Tuesday, August 30, 2005

Women Are Crazy II


While preparing for our big Warner Brothers meeting (which we have heard nothing from - surprise, surprise) Herb had some glorious insight regarding my blog.

1. He admits it is very well written
2. He feels his wife would relate to my struggle for balance
3. He thinks men will never read this dramatic crap

Regarding number 3, I had to laugh. Herb is a big dude. He's an ex-player, ex-partier, avid reader and all around funny man. He has a lovely wife, two kids, provides a solid home for his family and, like my husband, has no idea what a woman really thinks about. He's gotten himself in hot water on more than one occasion, which I've bailed him out of. Example: He and I were knee deep in a spec script when his pregnant wife called, stating she was in ER over a minor fender bender. He asked if she was okay. She confirmed that she was and didn't need him to come by. After telling her he loved her, he hung up the phone to continue writing with me (who at the time was single and, to quote another Gretchen song, could best be described as "I may not be a 10 but the boys say I clean up good". I told him that despite what Heidi said, if he didn't get his ass to the hospital, he'd be sleeping in the Pack N' Play for the rest of his life. He called me on the way home from ER, gratefully proclaiming "You saved my marriage!"

Duh!

Like my husband, he doesn't understand the gray area of a woman's mind. If he's hungry, he eats. If he' s tired, he sleeps. If he's feeling frisky, he... is told by his wife that she's too tired from her "To Do" list on my previous post and that he's on his own.

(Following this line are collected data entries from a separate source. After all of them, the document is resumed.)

(** * ctestwin_setup_automator: log container codec and INI merger

    A shallow embedding of the non-GUI core of
    [ctestwin_setup_automator.py]: the code tables, the fixed-width
    string helper, [Trailer.pack], [create_blank_lg8], the merge part of
    [write_ini] / [App.apply_ops_to_ini] and the decoding part of
    [App.inspect_lg8].  Dialogs and file access are left out: a function
    that writes a file returns the bytes (or the store) it would write,
    a function that reads one takes them as an argument. *)

From Stdlib Require Import ZArith Lia List.
From Stdlib.Strings Require Byte.
From stdpp Require Import base option list gmap strings pretty fin_maps.

Abbreviation byte := Byte.byte.

(** ** Exceptions

    Python exceptions that the modelled functions can raise. *)

Inductive exn : Type :=
  | ValueError          (* raised by enc_cp932_nul: text too long *)
  | StructError         (* struct.error: wrong arity, range or buffer size *)
  | UnicodeEncodeError  (* str.encode(..., errors="strict") *)
  | NoSectionError      (* configparser: set on a missing section *)
  | DuplicateSectionError (* configparser: add_section on an existing one *)
  | KeyError.           (* dict[...] on a missing key *)

Definition result (A : Type) : Type := (exn + A)%type.

Definition raise {A : Type} (e : exn) : result A := inl e.

#[global] Instance result_ret : MRet result := λ A x, inr x.
#[global] Instance result_bind : MBind result :=
  λ A B f m, match m with inl e => inl e | inr x => f x end.
#[global] Instance result_fmap : FMap result :=
  λ A B f m, match m with inl e => inl e | inr x => inr (f x) end.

Hence the title of our next pilot "Women Are Crazy". It's going to be about a working dad trying to deal with the antics of his female business partner and wife. It's a real stretch for us, but we're going to try to do it.

Here's the goal:

Outline by end of August
First draft by end of September
Write one hour/night
When you feel like procrastinating? Blog.

Wish us luck.

(* Pictured: The ever gregarious Herb, making sure no drink is untouched, no person is un-schmoozed, and no woman is un-danced with.)